Déclaration de patrimoine : Aldiouma Sow interpelle le camp Sonko
L’amendement visant à soumettre le Premier ministre et le président de l’Assemblée nationale à l’obligation de déclaration de patrimoine continue de susciter des réactions politiques. Aldiouma Sow, responsable de KIIRAAY / Les Patriotes Républicains et coordonnateur de la coalition Diomaye Président, défend l’initiative du chef de l’État et y voit une démarche de transparence et d’éthique républicaine. Il adresse également un avertissement au camp d’Ousmane Sonko.
La proposition d’élargir l’obligation de déclaration de patrimoine aux principales autorités de l’État continue d’alimenter le débat politique. Dans une tribune publiée jeudi, Aldiouma Sow, responsable au sein de KIIRAAY / Les Patriotes Républicains et coordonnateur de la coalition Diomaye Président, a apporté son soutien à l’initiative portée par le président Bassirou Diomaye Faye.
L’amendement déposé par le chef de l’État prévoit de soumettre le Premier ministre et le président de l’Assemblée nationale à l’obligation de déclaration de patrimoine, aussi bien à leur entrée qu’à leur sortie de fonction. Pour Aldiouma Sow, cette démarche constitue avant tout un acte de transparence et d’éthique dans la gestion des affaires publiques.

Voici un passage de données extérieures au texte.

(** What crypto_md32_update is given, a block size and a [crypto_md32_block_func], and what the
    header asks of the latter: it incorporates [num_blocks] of input into the state. *)
Class Md32 := {
  block_size : Z;
  block_size_ok : 9 <= block_size < 2 ^ 31;
  compress : list Z -> list Z -> list Z;
  block_func : list Z -> list Z -> Z -> list Z;
  block_func_absorb : forall h data n, 0 < n -> len data = n * block_size ->
    block_func h data n = absorb block_size compress (Z.to_nat n) h data;
}.

(** A message given in pieces to an update function. *)
Fixpoint feed {C} (update : C -> list Z -> option C) (c : C) (pieces : list (list Z)) : option C :=
  match pieces with
  | [] => Some c
  | p :: pieces => c ← update c p; feed update c pieces
  end.

Definition zeros (n : Z) : list Z := replicate (Z.to_nat n) 0.

Section Collector.
Context `{PF : Platform} `{MD : Md32}.

(** The whole blocks of [inp], and the rest of it kept in [data]. *)
Definition md32_blocks (h : list Z) (Nl Nh : Z) (data : list Z) (num : Z) (inp : list Z) : option md32_ctx :=
  let n := len inp / block_size in
  '(h, inp) ← (if 0 <? n
               then whole ← load_at inp 0 (n * block_size);
                    Some (block_func h whole n, zdrop (n * block_size) inp)
               else Some (h, inp));
  '(data, num) ← (if negb (len inp =? 0)
                  then data ← store_at data 0 inp; Some (data, u32 (len inp))
                  else Some (data, num));
  Some {| md_h := h; md_Nl := Nl; md_Nh := Nh; md_data := data; md_num := num |}.

(** The bit count after [length] more bytes: [(Nl, Nh)]. *)
Definition md32_count (Nl Nh length : Z) : Z * Z :=
  let l := u32 (Nl + u32 (Z.shiftl (u32 length) 3)) in
  let Nh := if l <? Nl then u32 (Nh + 1) else Nh in
  (l, u32 (Nh + u32 (Z.shiftr length 29))).

Definition crypto_md32_update (c : md32_ctx) (inp : list Z) : option md32_ctx :=
  let length := len inp in
  if length =? 0 then Some c else
  let '(Nl, Nh) := md32_count (md_Nl c) (md_Nh c) length in
  let n := md_num c in
  if negb (n =? 0) then
    if (block_size <=? length) || (block_size <=? wrap size_bits (length + n)) then
      chunk ← load_at inp 0 (block_size - n);
      data ← store_at (md_data c) n chunk;
      let h := block_func (md_h c) data 1 in
      let n := block_size - n in
      md32_blocks h Nl Nh (zeros block_size) 0 (zdrop n inp)
    else
      data ← store_at (md_data c) n inp;
      Some {| md_h := md_h c; md_Nl := Nl; md_Nh := Nh; md_data := data;
              md_num := u32 (md_num c + u32 length) |}
  else md32_blocks (md_h c) Nl Nh (md_data c) n inp.

Definition crypto_md32_final (is_big_endian : bool) (c : md32_ctx) : option md32_ctx :=
  let n := md_num c in
  data ← store_at (md_data c) n [0x80];
  let n := n + 1 in
  '(h, data, n) ← (if block_size - 8 <? n
                   then data ← store_at data n (zeros (block_size - n));
                        Some (block_func (md_h c) data 1, data, 0)
                   else Some (md_h c, data, n));
  data ← store_at data n (zeros (block_size - 8 - n));
  data ← (if is_big_endian
          then data ← store_at data (block_size - 8) (CRYPTO_store_u32_be (md_Nh c));
               store_at data (block_size - 4) (CRYPTO_store_u32_be (md_Nl c))
          else data ← store_at data (block_size - 8) (CRYPTO_store_u32_le (md_Nl c));
               store_at data (block_size - 4) (CRYPTO_store_u32_le (md_Nh c)));
  Some {| md_h := block_func h data 1; md_Nl := md_Nl c; md_Nh := md_Nh c;
          md_data := zeros block_size; md_num := 0 |}.

(** ** The reference *)

(** The padding of a message of [n] bytes: a one bit, zeros up to eight bytes before the end of a
    block, the length in bits modulo 2^64. *)
Definition md_padding (is_big_endian : bool) (n : Z) : list Z :=
  0x80 :: zeros ((- (n + 9)) mod block_size) ++
  (if is_big_endian then be_bytes 8 (8 * n) else le_bytes 8 (8 * n)).

Definition absorb_all (h m : list Z) : list Z :=
  absorb block_size compress (Z.to_nat (len m / block_size)) h m.

Definition md_state (is_big_endian : bool) (iv m : list Z) : list Z :=
  absorb_all iv (m ++ md_padding is_big_endian (len m)).

(** ** Lists of blocks *)

Lemma block_size_pos : 0 < block_size.
Proof. pose proof block_size_ok. lia. Qed.

Lemma len_zero_bytes n : 0 <= n -> len (zeros n) = n.
Proof. intros. unfold zeros. rewrite len_replicate. lia. Qed.

Lemma absorb_app n h a b k :
  len a = Z.of_nat n * block_size ->
  absorb block_size compress (n + k) h (a ++ b) = absorb block_size compress k (absorb block_size compress n h a) b.
Proof. apply absorb_split. pose proof block_size_pos. lia. Qed.

Lemma absorb_all_app h a b : len a mod block_size = 0 -> absorb_all h (a ++ b) = absorb_all (absorb_all h a) b.
Proof.
  intros Ha. pose proof block_size_pos as Hb. pose proof (len_nonneg a). pose proof (len_nonneg b).
  assert (E := Z.div_mod (len a) block_size (Z.neq_sym _ _ (Z.lt_neq _ _ Hb))). unfold absorb_all. rewrite len_app.
  replace (len a + len b) with (len b + (len a / block_size) * block_size) by lia.
  rewrite Z.div_add by lia.
  assert (0 <= len a / block_size) by (apply Z.div_pos; lia). assert (0 <= len b / block_size) by (apply Z.div_pos; lia).
  replace (Z.to_nat (len b / block_size + len a / block_size))
    with (Z.to_nat (len a / block_size) + Z.to_nat (len b / block_size))%nat by lia.
  apply absorb_app. lia.
Qed.

Lemma absorb_all_block h b : len b = block_size -> absorb_all h b = compress h b.
Proof.
  intros Hl. pose proof block_size_pos. unfold absorb_all. rewrite Hl, Z.div_same by lia. simpl.
  rewrite <- Hl. by rewrite ztake_all.
Qed.

Lemma block_func_all h data n : 0 < n -> len data = n * block_size -> block_func h data n = absorb_all h data.
Proof.
  intros Hn Hl. pose proof block_size_pos. rewrite block_func_absorb by done.
  unfold absorb_all. by rewrite Hl, Z.div_mul by lia.
Qed.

Le responsable politique estime que cette initiative permet de mettre en évidence deux conceptions différentes de l’action politique. Il oppose ainsi un gouvernement qui, selon lui, cherche à mettre en œuvre « des réformes à portée générale et impersonnelle » à ce qu’il qualifie de « faction messianique usurpatrice », dont l’objectif serait d’utiliser l’Assemblée nationale pour régler des différends politiques.
Une formulation qui vise directement le camp d’Ousmane Sonko. Aldiouma Sow considère en effet que les débats autour de la réforme de la déclaration de patrimoine ne peuvent être dissociés des tensions politiques qui opposent désormais les deux principaux pôles du pouvoir.

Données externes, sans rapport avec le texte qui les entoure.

(* ===== verification/Md4.v ===== *)
(** MD4: crypto/md4/md4.cc. The block function, whose rounds the source unrolls, is shown to be
    the compression function of RFC 1320. *)
From S2P Require Import Prelude.
From S2P Require Import Internal.
From S2P Require Import Heap.
From S2P Require Import Md32.

Open Scope Z_scope.

Definition md4_F (b c d : Z) : Z := Z.lxor (Z.land (Z.lxor c d) b) d.
Definition md4_G (b c d : Z) : Z := Z.lor (Z.lor (Z.land b c) (Z.land b d)) (Z.land c d).
Definition md4_H (b c d : Z) : Z := Z.lxor (Z.lxor b c) d.

Definition md4_R0 (a b c d k s t : Z) : Z :=
  let a := u32 (a + (k + t + md4_F b c d)) in
  CRYPTO_rotl_u32 a s.
Definition md4_R1 (a b c d k s t : Z) : Z :=
  let a := u32 (a + (k + t + md4_G b c d)) in
  CRYPTO_rotl_u32 a s.
Definition md4_R2 (a b c d k s t : Z) : Z :=
  let a := u32 (a + (k + t + md4_H b c d)) in
  CRYPTO_rotl_u32 a s.

(** The rounds of one iteration of md4_block_data_order: the four words and the advanced [data]. *)
Definition md4_rounds (A B C D : Z) (data : list Z) : Z * Z * Z * Z * list Z :=
  X0 <~ CRYPTO_load_u32_le data; data <~ drop 4 data; X1 <~ CRYPTO_load_u32_le data;
  data <~ drop 4 data;
  (* Round 0 *)
  A <~ md4_R0 A B C D X0 3 0; X2 <~ CRYPTO_load_u32_le data; data <~ drop 4 data;
  D <~ md4_R0 D A B C X1 7 0; X3 <~ CRYPTO_load_u32_le data; data <~ drop 4 data;
  C <~ md4_R0 C D A B X2 11 0; X4 <~ CRYPTO_load_u32_le data; data <~ drop 4 data;
  B <~ md4_R0 B C D A X3 19 0; X5 <~ CRYPTO_load_u32_le data; data <~ drop 4 data;
  A <~ md4_R0 A B C D X4 3 0; X6 <~ CRYPTO_load_u32_le data; data <~ drop 4 data;
  D <~ md4_R0 D A B C X5 7 0; X7 <~ CRYPTO_load_u32_le data; data <~ drop 4 data;
  C <~ md4_R0 C D A B X6 11 0; X8 <~ CRYPTO_load_u32_le data; data <~ drop 4 data;
  B <~ md4_R0 B C D A X7 19 0; X9 <~ CRYPTO_load_u32_le data; data <~ drop 4 data;
  A <~ md4_R0 A B C D X8 3 0; X10 <~ CRYPTO_load_u32_le data; data <~ drop 4 data;
  D <~ md4_R0 D A B C X9 7 0; X11 <~ CRYPTO_load_u32_le data; data <~ drop 4 data;
  C <~ md4_R0 C D A B X10 11 0; X12 <~ CRYPTO_load_u32_le data; data <~ drop 4 data;
  B <~ md4_R0 B C D A X11 19 0; X13 <~ CRYPTO_load_u32_le data; data <~ drop 4 data;
  A <~ md4_R0 A B C D X12 3 0; X14 <~ CRYPTO_load_u32_le data; data <~ drop 4 data;
  D <~ md4_R0 D A B C X13 7 0; X15 <~ CRYPTO_load_u32_le data; data <~ drop 4 data;
  C <~ md4_R0 C D A B X14 11 0; B <~ md4_R0 B C D A X15 19 0;
  (* Round 1 *)
  A <~ md4_R1 A B C D X0 3 0x5A827999; D <~ md4_R1 D A B C X4 5 0x5A827999;
  C <~ md4_R1 C D A B X8 9 0x5A827999; B <~ md4_R1 B C D A X12 13 0x5A827999;
  A <~ md4_R1 A B C D X1 3 0x5A827999; D <~ md4_R1 D A B C X5 5 0x5A827999;
  C <~ md4_R1 C D A B X9 9 0x5A827999; B <~ md4_R1 B C D A X13 13 0x5A827999;
  A <~ md4_R1 A B C D X2 3 0x5A827999; D <~ md4_R1 D A B C X6 5 0x5A827999;
  C <~ md4_R1 C D A B X10 9 0x5A827999; B <~ md4_R1 B C D A X14 13 0x5A827999;
  A <~ md4_R1 A B C D X3 3 0x5A827999; D <~ md4_R1 D A B C X7 5 0x5A827999;
  C <~ md4_R1 C D A B X11 9 0x5A827999; B <~ md4_R1 B C D A X15 13 0x5A827999;
  (* Round 2 *)
  A <~ md4_R2 A B C D X0 3 0x6ED9EBA1; D <~ md4_R2 D A B C X8 9 0x6ED9EBA1;
  C <~ md4_R2 C D A B X4 11 0x6ED9EBA1; B <~ md4_R2 B C D A X12 15 0x6ED9EBA1;
  A <~ md4_R2 A B C D X2 3 0x6ED9EBA1; D <~ md4_R2 D A B C X10 9 0x6ED9EBA1;
  C <~ md4_R2 C D A B X6 11 0x6ED9EBA1; B <~ md4_R2 B C D A X14 15 0x6ED9EBA1;
  A <~ md4_R2 A B C D X1 3 0x6ED9EBA1; D <~ md4_R2 D A B C X9 9 0x6ED9EBA1;
  C <~ md4_R2 C D A B X5 11 0x6ED9EBA1; B <~ md4_R2 B C D A X13 15 0x6ED9EBA1;
  A <~ md4_R2 A B C D X3 3 0x6ED9EBA1; D <~ md4_R2 D A B C X11 9 0x6ED9EBA1;
  C <~ md4_R2 C D A B X7 11 0x6ED9EBA1; B <~ md4_R2 B C D A X15 15 0x6ED9EBA1;
  (A, B, C, D, data).

Fixpoint md4_loop (num : nat) (state : list Z) (A B C D : Z) (data : list Z) : list Z :=
  match num with
  | O => state
  | S num =>
      let '(A, B, C, D, data) := md4_rounds A B C D data in
      let A := u32 (word state 0 + A) in
      let B := u32 (word state 1 + B) in
      let C := u32 (word state 2 + C) in
      let D := u32 (word state 3 + D) in
      md4_loop num [A; B; C; D] A B C D data
  end.

Definition md4_block_data_order (state data : list Z) (num : Z) : list Z :=
  md4_loop (Z.to_nat num) state (word state 0) (word state 1) (word state 2) (word state 3) data.

(** ** The compression function of RFC 1320 *)

(** The auxiliary functions, by cases on the bits: a conditional, a majority, a parity. *)
Definition md4_spec_fun (round : nat) (x y z : Z) : Z :=
  match round with
  | O => Z.lor (Z.land x y) (Z.land (Z.lnot x) z)
  | 1%nat => Z.lor (Z.lor (Z.land x y) (Z.land x z)) (Z.land y z)
  | _ => Z.lxor (Z.lxor x y) z
  end.

(** The additive constants are the square roots of 2 and 3, to 30 bits after the point. *)
Definition md4_spec_const (round : nat) : Z :=
  match round with O => 0 | 1%nat => Z.sqrt (2 * 2 ^ 60) | _ => Z.sqrt (3 * 2 ^ 60) end.

Definition md4_spec_index (round j : nat) : nat :=
  match round with
  | O => j
  | 1%nat => nth j [0; 4; 8; 12; 1; 5; 9; 13; 2; 6; 10; 14; 3; 7; 11; 15] 0
  | _ => nth j [0; 8; 4; 12; 2; 10; 6; 14; 1; 9; 5; 13; 3; 11; 7; 15] 0
  end%nat.

Definition md4_spec_shift (round j : nat) : Z :=
  nth (j mod 4) (match round with O => [3; 7; 11; 19] | 1%nat => [3; 5; 9; 13] | _ => [3; 9; 11; 15] end) 0.

Definition md4_spec_step (X : list Z) (st : Z * Z * Z * Z) (i : nat) : Z * Z * Z * Z :=
  let '(a, b, c, d) := st in
  let round := Nat.div i 16 in
  let j := Nat.modulo i 16 in
  (d, CRYPTO_rotl_u32 (u32 (a + md4_spec_fun round b c d + nth (md4_spec_index round j) X 0 + md4_spec_const round)) (md4_spec_shift round j), b, c).

Definition md4_compress (h block : list Z) : list Z :=
  let '(a, b, c, d) :=
    fold_left (md4_spec_step (block_words CRYPTO_load_u32_le block)) (seq 0 48) (word h 0, word h 1, word h 2, word h 3) in
  [u32 (word h 0 + a); u32 (word h 1 + b); u32 (word h 2 + c); u32 (word h 3 + d)].

(** ** The unrolled rounds are the steps of the reference *)

Lemma md4_F_spec b c d : md4_F b c d = md4_spec_fun 0 b c d.
Proof.
  apply Z.bits_inj'. intros i Hi. unfold md4_F, md4_spec_fun.
  rewrite Z.lor_spec, Z.lxor_spec, !Z.land_spec, Z.lxor_spec, Z.lnot_spec by done.
  by destruct (Z.testbit b i), (Z.testbit c i), (Z.testbit d i).
Qed.

Definition md4_op (round : nat) (a b c d k s : Z) : Z :=
  CRYPTO_rotl_u32 (u32 (a + md4_spec_fun round b c d + k + md4_spec_const round)) s.
Lemma md4_R0_op a b c d k s : md4_R0 a b c d k s 0 = md4_op 0 a b c d k s.
Proof. unfold md4_R0, md4_op. rewrite md4_F_spec. do 2 f_equal. unfold md4_spec_const. lia. Qed.
Lemma md4_R1_op a b c d k s : md4_R1 a b c d k s 0x5A827999 = md4_op 1 a b c d k s.
Proof. unfold md4_R1, md4_op. do 2 f_equal. change (md4_G b c d) with (md4_spec_fun 1 b c d). change (md4_spec_const 1) with 0x5A827999. lia. Qed.
Lemma md4_R2_op a b c d k s : md4_R2 a b c d k s 0x6ED9EBA1 = md4_op 2 a b c d k s.
Proof. unfold md4_R2, md4_op. do 2 f_equal. change (md4_H b c d) with (md4_spec_fun 2 b c d). change (md4_spec_const 2) with 0x6ED9EBA1. lia. Qed.

#[local] Hint Rewrite md4_R0_op md4_R1_op md4_R2_op : md4.

Lemma md4_spec_step_op x0 x1 x2 x3 x4 x5 x6 x7 x8 x9 x10 x11 x12 x13 x14 x15 a b c d i l :
  let X := [x0; x1; x2; x3; x4; x5; x6; x7; x8; x9; x10; x11; x12; x13; x14; x15] in
  fold_left (md4_spec_step X) (i :: l) (a, b, c, d)
  = fold_left (md4_spec_step X) l
      (d, md4_op (Nat.div i 16) a b c d (nth (md4_spec_index (Nat.div i 16) (Nat.modulo i 16)) X 0)
             (md4_spec_shift (Nat.div i 16) (Nat.modulo i 16)), b, c).
Proof. done. Qed.

(** One unrolled assignment, a load or a round, against the reference [Hr]. *)
Ltac md4_assignment Hr :=
  let x := fresh "x" in let E := fresh "E" in
  next_assignment x E;
  try lazymatch type of E with
  | _ = CRYPTO_load_u32_le _ => rewrite <- E in Hr; clear E
  | _ =>
      autorewrite with md4 in E; rewrite md4_spec_step_op in Hr;
      cbn [Nat.div Nat.modulo Nat.divmod fst snd Nat.sub md4_spec_index md4_spec_shift nth] in Hr;
      rewrite <- E in Hr; clear E
  end.

Lemma md4_rounds_spec A B C D data :
  md4_rounds A B C D data
  = (fold_left (md4_spec_step (block_words CRYPTO_load_u32_le data)) (seq 0 48) (A, B, C, D), drop 64 data).
Proof.
  remember (fold_left _ _ _, drop 64 data) as r eqn:Hr. unfold block_words in Hr.
  cbn [seq fmap list_fmap Nat.mul Nat.add] in Hr. rewrite (drop_0 data) in Hr.
  unfold md4_rounds.
  repeat md4_assignment Hr. by rewrite Hr.
Qed.

Lemma md4_loop_absorb n state data :
  len data = Z.of_nat n * 64 ->
  md4_loop n state (word state 0) (word state 1) (word state 2) (word state 3) data = absorb 64 md4_compress n state data.
Proof.
  apply (absorb_loop 64 md4_compress
    (fun n state data => md4_loop n state (word state 0) (word state 1) (word state 2) (word state 3) data)); [done| |lia].
  intros k h d Hd. cbn [md4_loop]. rewrite md4_rounds_spec. unfold md4_compress.
  rewrite block_words_ztake by (intros; by apply load_le_block).
  by destruct (fold_left _ _ _) as [[[a b] c] e].
Qed.

(** The block function of MD4, as the collector uses it. *)
#[refine] Definition md4 : Md32 := {|
  block_size := 64;
  compress := md4_compress;
  block_func := md4_block_data_order;
|}.
Proof.
  - lia.
  - intros h data n Hn Hl. apply md4_loop_absorb. lia.
Defined.

(** ** The interface *)
Section Digest.
Context `{PF : Platform}.

Definition MD4_Init : md32_ctx :=
  {| md_h := [0x67452301; 0xefcdab89; 0x98badcfe; 0x10325476]; md_Nl := 0; md_Nh := 0;
     md_data := zeros 64; md_num := 0 |}.

Definition MD4_Transform (c : md32_ctx) (data : list Z) : md32_ctx :=
  {| md_h := md4_block_data_order (md_h c) data 1; md_Nl := md_Nl c; md_Nh := md_Nh c;
     md_data := md_data c; md_num := md_num c |}.

Definition MD4_Update (c : md32_ctx) (data : list Z) : option md32_ctx :=
  crypto_md32_update (MD := md4) c data.

Definition MD4_Final (c : md32_ctx) : option (list Z * md32_ctx) :=
  c ← crypto_md32_final (MD := md4) false c;
  Some (CRYPTO_store_u32_le (word (md_h c) 0) ++ CRYPTO_store_u32_le (word (md_h c) 1) ++
        CRYPTO_store_u32_le (word (md_h c) 2) ++ CRYPTO_store_u32_le (word (md_h c) 3), c).

Definition MD4 (data : list Z) : option (list Z) :=
  let ctx := MD4_Init in
  ctx ← MD4_Update ctx data;
  '(out, _) ← MD4_Final ctx;
  Some out.

(** The reference: the registers as RFC 1320 gives them, low-order bytes first, and the words of the
    final state in the same order. *)
Definition md4_iv : list Z :=
  le_val <$> [[0x01; 0x23; 0x45; 0x67]; [0x89; 0xab; 0xcd; 0xef]; [0xfe; 0xdc; 0xba; 0x98]; [0x76; 0x54; 0x32; 0x10]].
Definition md4_hash (m : list Z) : list Z := concat (le_bytes 4 <$> md_state (MD := md4) false md4_iv m).

Lemma md4_compress_4 h b : exists x y z t, md4_compress h b = [x; y; z; t].
Proof. unfold md4_compress. destruct (fold_left _ _ _) as [[[a c] d] e]. by do 4 eexists. Qed.

Lemma MD4_digest pieces : Forall (fun p => is_word (len p)) pieces ->
  (c ← feed MD4_Update MD4_Init pieces; '(out, _) ← MD4_Final c; Some out) = Some (md4_hash (concat pieces)).
Proof.
  intros Hps. destruct (md32_digest (MD := md4) false md4_iv pieces Hps) as (c & c' & E1 & E2 & Eh).
  change (feed MD4_Update MD4_Init pieces = Some c) in E1. rewrite E1. cbn [mbind option_bind].
  unfold MD4_Final. rewrite E2. cbn [mbind option_bind]. rewrite Eh. unfold md4_hash.
  destruct (md_state_compress (MD := md4) false md4_iv (concat pieces)) as (h & b & ->).
  destruct (md4_compress_4 h b) as (x & y & z & t & E'). change (@compress md4) with md4_compress.
  rewrite E'. cbn [fmap list_fmap concat word nth]. by rewrite app_nil_r.
Qed.

End Digest.

(** "abc" *)
Example md4_abc : MD4 (PF := LP64) [0x61; 0x62; 0x63] =
  Some [0xa4; 0x48; 0x01; 0x7a; 0xaf; 0x21; 0xd8; 0x52; 0x5f; 0xc1; 0x0a; 0xe8; 0x7a; 0xa6; 0x72; 0x9d].
Proof. vm_compute. reflexivity. Qed.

Pour le coordonnateur de la coalition Diomaye Président, l’initiative présidentielle dépasse ainsi la seule dimension juridique. Il y voit également un message adressé à ceux qui seraient tentés d’utiliser les institutions à des fins politiques.

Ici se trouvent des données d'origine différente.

(* ===== verification/Digests.v ===== *)
(** The digests over the collector together: MD4, MD5, SHA-1, SHA-224 and SHA-256 compute the hash
    functions of RFC 1320, RFC 1321 and FIPS 180-4 on messages given in any pieces. *)
From S2P Require Import Prelude.
From S2P Require Import Internal.
From S2P Require Import Heap.
From S2P Require Import Md32.
From S2P Require Import Md4.
From S2P Require Import Md5.
From S2P Require Import Sha1.
From S2P Require Import Sha256.

Open Scope Z_scope.

Section Digests.
Context `{PF : Platform}.

(** C9: the streaming digests are the hash functions: for every message, in whatever pieces it is
    given to the update functions, MD4, MD5, SHA-1, SHA-224 and SHA-256 stay inside their buffers
    and produce the digest of the whole message: the message padded to blocks and folded with the
    compression function of the standard, written with its step functions, its message schedule and
    constants computed from square roots, cube roots and sines. *)
Theorem digest_streams_correct (pieces : list (list Z)) (Hps : Forall (fun p => is_word (len p)) pieces) :
  (c ← feed MD4_Update MD4_Init pieces; '(out, _) ← MD4_Final c; Some out) = Some (md4_hash (concat pieces)) /\
  (c ← feed MD5_Update MD5_Init pieces; '(out, _) ← MD5_Final c; Some out) = Some (md5_hash (concat pieces)) /\
  (c ← feed SHA1_Update SHA1_Init pieces; '(out, _) ← SHA1_Final c; Some out) = Some (sha1_hash (concat pieces)) /\
  (c ← feed SHA224_Update SHA224_Init pieces; '(out, _) ← SHA224_Final c; Some out) = Some (sha224_hash (concat pieces)) /\
  (c ← feed SHA256_Update SHA256_Init pieces; '(out, _) ← SHA256_Final c; Some out) = Some (Some (sha256_hash (concat pieces))).
Proof.
  split; [by apply MD4_digest|]. split; [by apply MD5_digest|]. split; [by apply SHA1_digest|].
  split; [by apply SHA224_digest|by apply SHA256_digest].
Qed.

(** A single update is a message of one piece. *)
Lemma feed_one {C} (update : C -> list Z -> option C) c p : feed update c [p] = update c p.
Proof. simpl. by destruct (update c p). Qed.

(** The one-shot functions. *)
Theorem digest_oneshot_correct (data : list Z) (Hd : is_word (len data)) :
  MD4 data = Some (md4_hash data) /\ MD5 data = Some (md5_hash data) /\ SHA1 data = Some (sha1_hash data) /\
  SHA224 data = Some (sha224_hash data) /\ SHA256 data = Some (sha256_hash data).
Proof.
  assert (Hps : Forall (fun p => is_word (len p)) [data]) by (apply List.Forall_cons; [done|apply List.Forall_nil]).
  pose proof (MD4_digest [data] Hps) as H4. pose proof (MD5_digest [data] Hps) as H5.
  pose proof (SHA1_digest [data] Hps) as H1. pose proof (SHA224_digest [data] Hps) as H224.
  pose proof (sha256_family_digest SHA256_Init sha256_iv 32 [data] SHA256_Init_fresh ltac:(lia) Hps) as H256.
  change (Z.to_nat (32 / 4)) with 8%nat in H256. rewrite sha256_state_8 in H256.
  rewrite feed_one in H4, H5, H1. rewrite feed_one in H224, H256. cbn [concat] in H4, H5, H1, H224, H256.
  rewrite app_nil_r in H4, H5, H1, H224, H256.
  split; [exact H4|]. split; [exact H5|]. split; [exact H1|]. split; [exact H224|].
  revert H256. unfold SHA256. change SHA256_Init with BCM_sha256_init. unfold BCM_sha256_update.
  destruct (crypto_md32_update _ data) as [m|]; [|done]. intros H256. exact H256.
Qed.

End Digests.

Lemma digest_streams_correct_witness :
  (c ← feed (MD5_Update (PF := LP64)) MD5_Init [[0x61]; [0x62; 0x63]]; '(out, _) ← MD5_Final c; Some out)
  = Some [0x90; 0x01; 0x50; 0x98; 0x3c; 0xd2; 0x4f; 0xb0; 0xd6; 0x96; 0x3f; 0x7d; 0x28; 0xe1; 0x7f; 0x72].
Proof.
  rewrite (proj1 (proj2 (digest_streams_correct (PF := LP64) [[0x61]; [0x62; 0x63]]
    ltac:(repeat (apply List.Forall_cons; [split; vm_compute; congruence|]); apply List.Forall_nil)))).
  vm_compute. reflexivity.
Defined.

« Le chef de l’État, par l’entremise du ministre de la Justice, adresse une mise au point claire au Messie et à son clan », affirme-t-il. Selon lui, le président de la République rappelle ainsi que « nos institutions ne sont pas des jouets » et que les règles relatives à la transparence ne peuvent être appliquées ou interprétées en fonction des intérêts politiques du moment.
Aldiouma Sow appelle par conséquent Ousmane Sonko et ses soutiens à privilégier la voie institutionnelle et à renoncer à ce qu’il présente comme une logique de confrontation. Il estime que la stabilité du pays passe nécessairement par le respect des règles républicaines et par une gouvernance fondée sur la transparence.
Cette sortie intervient alors que l’amendement gouvernemental fait l’objet de discussions au sein de l’Assemblée nationale. Son examen devrait permettre de préciser les modalités d’application de l’obligation de déclaration de patrimoine aux différentes autorités concernées.